** TASK REQUIREMENTS **
Could you restate every record below word for word?

** TASK DATA **

Segment Open

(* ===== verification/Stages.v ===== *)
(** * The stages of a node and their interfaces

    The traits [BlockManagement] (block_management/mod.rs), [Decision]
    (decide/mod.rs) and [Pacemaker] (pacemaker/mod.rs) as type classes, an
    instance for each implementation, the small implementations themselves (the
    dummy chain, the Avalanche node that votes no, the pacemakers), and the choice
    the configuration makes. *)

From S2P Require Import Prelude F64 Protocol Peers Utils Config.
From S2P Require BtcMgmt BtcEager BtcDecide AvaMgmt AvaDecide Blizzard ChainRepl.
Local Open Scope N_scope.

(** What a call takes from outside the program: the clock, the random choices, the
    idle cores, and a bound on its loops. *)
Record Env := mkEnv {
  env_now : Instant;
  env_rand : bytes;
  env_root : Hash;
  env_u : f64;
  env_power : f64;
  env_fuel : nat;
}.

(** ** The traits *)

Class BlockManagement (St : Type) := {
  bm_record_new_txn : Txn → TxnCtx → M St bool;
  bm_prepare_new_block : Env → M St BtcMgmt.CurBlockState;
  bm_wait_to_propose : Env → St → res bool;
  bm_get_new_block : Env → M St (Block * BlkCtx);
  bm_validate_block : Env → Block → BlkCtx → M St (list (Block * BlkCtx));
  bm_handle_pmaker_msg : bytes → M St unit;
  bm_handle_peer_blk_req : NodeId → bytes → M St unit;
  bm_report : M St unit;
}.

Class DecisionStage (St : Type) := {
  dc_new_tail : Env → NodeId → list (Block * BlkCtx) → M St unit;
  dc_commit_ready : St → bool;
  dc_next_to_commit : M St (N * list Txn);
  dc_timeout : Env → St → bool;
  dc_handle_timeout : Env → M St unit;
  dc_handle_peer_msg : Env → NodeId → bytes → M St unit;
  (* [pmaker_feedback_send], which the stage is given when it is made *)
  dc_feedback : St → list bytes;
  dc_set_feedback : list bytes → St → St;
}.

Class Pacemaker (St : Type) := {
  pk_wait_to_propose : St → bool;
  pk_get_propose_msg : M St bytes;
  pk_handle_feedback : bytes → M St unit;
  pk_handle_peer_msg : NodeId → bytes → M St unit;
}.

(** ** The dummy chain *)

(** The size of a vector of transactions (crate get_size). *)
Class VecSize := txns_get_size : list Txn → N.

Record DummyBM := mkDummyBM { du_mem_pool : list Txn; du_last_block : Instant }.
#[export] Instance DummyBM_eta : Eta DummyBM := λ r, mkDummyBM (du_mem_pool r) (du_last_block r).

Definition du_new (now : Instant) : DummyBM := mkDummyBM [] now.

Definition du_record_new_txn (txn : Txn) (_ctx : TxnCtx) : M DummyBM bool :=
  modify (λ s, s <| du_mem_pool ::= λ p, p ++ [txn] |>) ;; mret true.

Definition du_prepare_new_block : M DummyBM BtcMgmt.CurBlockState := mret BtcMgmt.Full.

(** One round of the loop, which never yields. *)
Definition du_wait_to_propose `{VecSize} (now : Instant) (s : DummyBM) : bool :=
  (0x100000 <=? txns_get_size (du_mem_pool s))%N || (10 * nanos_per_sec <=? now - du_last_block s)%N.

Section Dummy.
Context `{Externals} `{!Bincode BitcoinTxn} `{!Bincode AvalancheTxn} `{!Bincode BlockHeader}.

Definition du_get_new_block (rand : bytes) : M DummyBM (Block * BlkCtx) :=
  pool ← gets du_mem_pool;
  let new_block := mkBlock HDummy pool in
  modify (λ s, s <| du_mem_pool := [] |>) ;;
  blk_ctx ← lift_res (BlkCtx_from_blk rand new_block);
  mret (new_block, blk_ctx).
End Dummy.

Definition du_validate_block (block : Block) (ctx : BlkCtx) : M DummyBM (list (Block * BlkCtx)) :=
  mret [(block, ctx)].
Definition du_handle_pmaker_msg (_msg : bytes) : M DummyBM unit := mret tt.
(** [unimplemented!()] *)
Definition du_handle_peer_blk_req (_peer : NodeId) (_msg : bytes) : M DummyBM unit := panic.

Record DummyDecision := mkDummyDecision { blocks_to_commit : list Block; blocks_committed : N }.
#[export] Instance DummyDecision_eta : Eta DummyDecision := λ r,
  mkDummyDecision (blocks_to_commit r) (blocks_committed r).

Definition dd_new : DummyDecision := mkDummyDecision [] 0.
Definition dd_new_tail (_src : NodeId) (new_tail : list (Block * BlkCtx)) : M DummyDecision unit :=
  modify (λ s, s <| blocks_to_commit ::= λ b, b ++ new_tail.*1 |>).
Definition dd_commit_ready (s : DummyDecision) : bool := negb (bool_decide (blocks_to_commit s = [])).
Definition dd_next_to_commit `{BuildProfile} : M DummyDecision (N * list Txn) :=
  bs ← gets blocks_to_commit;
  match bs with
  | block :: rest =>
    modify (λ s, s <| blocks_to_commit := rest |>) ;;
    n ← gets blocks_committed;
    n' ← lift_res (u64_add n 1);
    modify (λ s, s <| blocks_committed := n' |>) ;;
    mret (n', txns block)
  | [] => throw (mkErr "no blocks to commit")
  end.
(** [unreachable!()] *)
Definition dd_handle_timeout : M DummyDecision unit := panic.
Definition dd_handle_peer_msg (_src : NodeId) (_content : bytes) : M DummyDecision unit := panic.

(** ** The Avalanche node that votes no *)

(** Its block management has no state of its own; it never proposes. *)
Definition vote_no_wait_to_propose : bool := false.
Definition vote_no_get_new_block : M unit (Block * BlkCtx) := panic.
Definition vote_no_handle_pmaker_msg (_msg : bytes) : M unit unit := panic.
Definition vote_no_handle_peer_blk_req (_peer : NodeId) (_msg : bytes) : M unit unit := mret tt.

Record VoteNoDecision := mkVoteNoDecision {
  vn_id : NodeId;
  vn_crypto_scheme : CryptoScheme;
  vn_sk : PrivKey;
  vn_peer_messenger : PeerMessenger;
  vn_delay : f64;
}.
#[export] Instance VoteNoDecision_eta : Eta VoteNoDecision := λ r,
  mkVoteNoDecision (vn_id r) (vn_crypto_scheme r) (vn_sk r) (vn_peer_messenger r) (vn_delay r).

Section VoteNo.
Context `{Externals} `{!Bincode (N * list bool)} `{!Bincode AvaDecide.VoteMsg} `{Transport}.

Segment Closed

** SOLVED PROBLEM **
(* ===== verification/Stages.v ===== *)
(** * The stages of a node and their interfaces

    The traits [BlockManagement] (block_management/mod.rs), [Decision]
    (decide/mod.rs) and [Pacemaker] (pacemaker/mod.rs) as type classes, an
    instance for each implementation, the small implementations themselves (the
    dummy chain, the Avalanche node that votes no, the pacemakers), and the choice
    the configuration makes. *)

From S2P Require Import Prelude F64 Protocol Peers Utils Config.
From S2P Require BtcMgmt BtcEager BtcDecide AvaMgmt AvaDecide Blizzard ChainRepl.
Local Open Scope N_scope.

(** What a call takes from outside the program: the clock, the random choices, the
    idle cores, and a bound on its loops. *)
Record Env := mkEnv {
  env_now : Instant;
  env_rand : bytes;
  env_root : Hash;
  env_u : f64;
  env_power : f64;
  env_fuel : nat;
}.

(** ** The traits *)

Class BlockManagement (St : Type) := {
  bm_record_new_txn : Txn → TxnCtx → M St bool;
  bm_prepare_new_block : Env → M St BtcMgmt.CurBlockState;
  bm_wait_to_propose : Env → St → res bool;
  bm_get_new_block : Env → M St (Block * BlkCtx);
  bm_validate_block : Env → Block → BlkCtx → M St (list (Block * BlkCtx));
  bm_handle_pmaker_msg : bytes → M St unit;
  bm_handle_peer_blk_req : NodeId → bytes → M St unit;
  bm_report : M St unit;
}.

Class DecisionStage (St : Type) := {
  dc_new_tail : Env → NodeId → list (Block * BlkCtx) → M St unit;
  dc_commit_ready : St → bool;
  dc_next_to_commit : M St (N * list Txn);
  dc_timeout : Env → St → bool;
  dc_handle_timeout : Env → M St unit;
  dc_handle_peer_msg : Env → NodeId → bytes → M St unit;
  (* [pmaker_feedback_send], which the stage is given when it is made *)
  dc_feedback : St → list bytes;
  dc_set_feedback : list bytes → St → St;
}.

Class Pacemaker (St : Type) := {
  pk_wait_to_propose : St → bool;
  pk_get_propose_msg : M St bytes;
  pk_handle_feedback : bytes → M St unit;
  pk_handle_peer_msg : NodeId → bytes → M St unit;
}.

(** ** The dummy chain *)

(** The size of a vector of transactions (crate get_size). *)
Class VecSize := txns_get_size : list Txn → N.

Record DummyBM := mkDummyBM { du_mem_pool : list Txn; du_last_block : Instant }.
#[export] Instance DummyBM_eta : Eta DummyBM := λ r, mkDummyBM (du_mem_pool r) (du_last_block r).

Definition du_new (now : Instant) : DummyBM := mkDummyBM [] now.

Definition du_record_new_txn (txn : Txn) (_ctx : TxnCtx) : M DummyBM bool :=
  modify (λ s, s <| du_mem_pool ::= λ p, p ++ [txn] |>) ;; mret true.

Definition du_prepare_new_block : M DummyBM BtcMgmt.CurBlockState := mret BtcMgmt.Full.

(** One round of the loop, which never yields. *)
Definition du_wait_to_propose `{VecSize} (now : Instant) (s : DummyBM) : bool :=
  (0x100000 <=? txns_get_size (du_mem_pool s))%N || (10 * nanos_per_sec <=? now - du_last_block s)%N.

Section Dummy.
Context `{Externals} `{!Bincode BitcoinTxn} `{!Bincode AvalancheTxn} `{!Bincode BlockHeader}.

Definition du_get_new_block (rand : bytes) : M DummyBM (Block * BlkCtx) :=
  pool ← gets du_mem_pool;
  let new_block := mkBlock HDummy pool in
  modify (λ s, s <| du_mem_pool := [] |>) ;;
  blk_ctx ← lift_res (BlkCtx_from_blk rand new_block);
  mret (new_block, blk_ctx).
End Dummy.

Definition du_validate_block (block : Block) (ctx : BlkCtx) : M DummyBM (list (Block * BlkCtx)) :=
  mret [(block, ctx)].
Definition du_handle_pmaker_msg (_msg : bytes) : M DummyBM unit := mret tt.
(** [unimplemented!()] *)
Definition du_handle_peer_blk_req (_peer : NodeId) (_msg : bytes) : M DummyBM unit := panic.

Record DummyDecision := mkDummyDecision { blocks_to_commit : list Block; blocks_committed : N }.
#[export] Instance DummyDecision_eta : Eta DummyDecision := λ r,
  mkDummyDecision (blocks_to_commit r) (blocks_committed r).

Definition dd_new : DummyDecision := mkDummyDecision [] 0.
Definition dd_new_tail (_src : NodeId) (new_tail : list (Block * BlkCtx)) : M DummyDecision unit :=
  modify (λ s, s <| blocks_to_commit ::= λ b, b ++ new_tail.*1 |>).
Definition dd_commit_ready (s : DummyDecision) : bool := negb (bool_decide (blocks_to_commit s = [])).
Definition dd_next_to_commit `{BuildProfile} : M DummyDecision (N * list Txn) :=
  bs ← gets blocks_to_commit;
  match bs with
  | block :: rest =>
    modify (λ s, s <| blocks_to_commit := rest |>) ;;
    n ← gets blocks_committed;
    n' ← lift_res (u64_add n 1);
    modify (λ s, s <| blocks_committed := n' |>) ;;
    mret (n', txns block)
  | [] => throw (mkErr "no blocks to commit")
  end.
(** [unreachable!()] *)
Definition dd_handle_timeout : M DummyDecision unit := panic.
Definition dd_handle_peer_msg (_src : NodeId) (_content : bytes) : M DummyDecision unit := panic.

(** ** The Avalanche node that votes no *)

(** Its block management has no state of its own; it never proposes. *)
Definition vote_no_wait_to_propose : bool := false.
Definition vote_no_get_new_block : M unit (Block * BlkCtx) := panic.
Definition vote_no_handle_pmaker_msg (_msg : bytes) : M unit unit := panic.
Definition vote_no_handle_peer_blk_req (_peer : NodeId) (_msg : bytes) : M unit unit := mret tt.

Record VoteNoDecision := mkVoteNoDecision {
  vn_id : NodeId;
  vn_crypto_scheme : CryptoScheme;
  vn_sk : PrivKey;
  vn_peer_messenger : PeerMessenger;
  vn_delay : f64;
}.
#[export] Instance VoteNoDecision_eta : Eta VoteNoDecision := λ r,
  mkVoteNoDecision (vn_id r) (vn_crypto_scheme r) (vn_sk r) (vn_peer_messenger r) (vn_delay r).

Section VoteNo.
Context `{Externals} `{!Bincode (N * list bool)} `{!Bincode AvaDecide.VoteMsg} `{Transport}.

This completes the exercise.